Lemma chars_lit (s r : list char_t) : cstring s -> chars (s ++ NUL :: r) = s.
Proof.
  intros Hs. unfold chars. rewrite strlen_cstring by done.
  by rewrite take_app_length.
Qed.

Lemma chars_id (s : list char_t) : cstring s -> chars s = s.
Proof.
  intros Hs. unfold chars.
  assert (strlen s = length s) as ->.
  { induction Hs as [|c s Hc _ IH]; simpl; [done|].
    destruct (Ascii.eqb_spec c NUL); [done | by rewrite IH]. }
  apply firstn_all.
Qed.

Lemma strcpy_fits (buf s : list char_t) :
  cstring s -> (length s < length buf)%nat ->
  strcpy buf s = s ++ NUL :: drop (S (length s)) buf.
Proof.
  intros Hs Hlen. unfold strcpy. rewrite chars_id by done.
  rewrite poke_inside by (rewrite length_app; simpl; lia).
  rewrite length_app. simpl. rewrite <- app_assoc. simpl.
  do 2 f_equal. f_equal. lia.
Qed.

Lemma length_strcpy (buf s : list char_t) : length (strcpy buf s) = length buf.
Proof. apply length_poke. Qed.

(** *** Group expansion *)

(** The getters of this file that work on their node alone. *)
Definition getter_fn (f : fptrCmd) : option (state -> nvObj -> stat_t * state * nvObj) :=
  match f with
  | Fget_nul => Some get_nul
  | Fget_ui8 => Some get_ui8
  | Fget_int => Some get_int
  | Fget_data => Some get_data
  | Fget_flt => Some get_flt
  | Fget_flu => Some get_flu
  | _ => None
  end.

Lemma getter_is_leaf (f : fptrCmd) g : getter_fn f = Some g -> leaf_fn f = Some g.
Proof. destruct f; simpl; intros [= <-]; reflexivity. Qed.

Lemma getter_keeps (f : fptrCmd) g (st : state) (nv : nvObj) :
  getter_fn f = Some g ->
  (g st nv).1.2 = st /\
  pv (g st nv).2 = pv nv /\ nx (g st nv).2 = nx nv /\
  index (g st nv).2 = index nv /\ depth (g st nv).2 = depth nv /\
  token (g st nv).2 = token nv /\ group (g st nv).2 = group nv /\
  stringp (g st nv).2 = stringp nv /\
  valuetype (g st nv).2 <> TYPE_PARENT.
Proof. destruct f; simpl; intros [= <-]; simpl; repeat split; done. Qed.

### Work item
Using the entries above, give back exactly the line containing "assert (strlen s = length s) as ->.", the line containing "rewrite poke_inside by", and every line between them, and nothing else.

### Written solution
  assert (strlen s = length s) as ->.
  { induction Hs as [|c s Hc _ IH]; simpl; [done|].
    destruct (Ascii.eqb_spec c NUL); [done | by rewrite IH]. }
  apply firstn_all.
Qed.

Lemma strcpy_fits (buf s : list char_t) :
  cstring s -> (length s < length buf)%nat ->
  strcpy buf s = s ++ NUL :: drop (S (length s)) buf.
Proof.
  intros Hs Hlen. unfold strcpy. rewrite chars_id by done.
  rewrite poke_inside by (rewrite length_app; simpl; lia).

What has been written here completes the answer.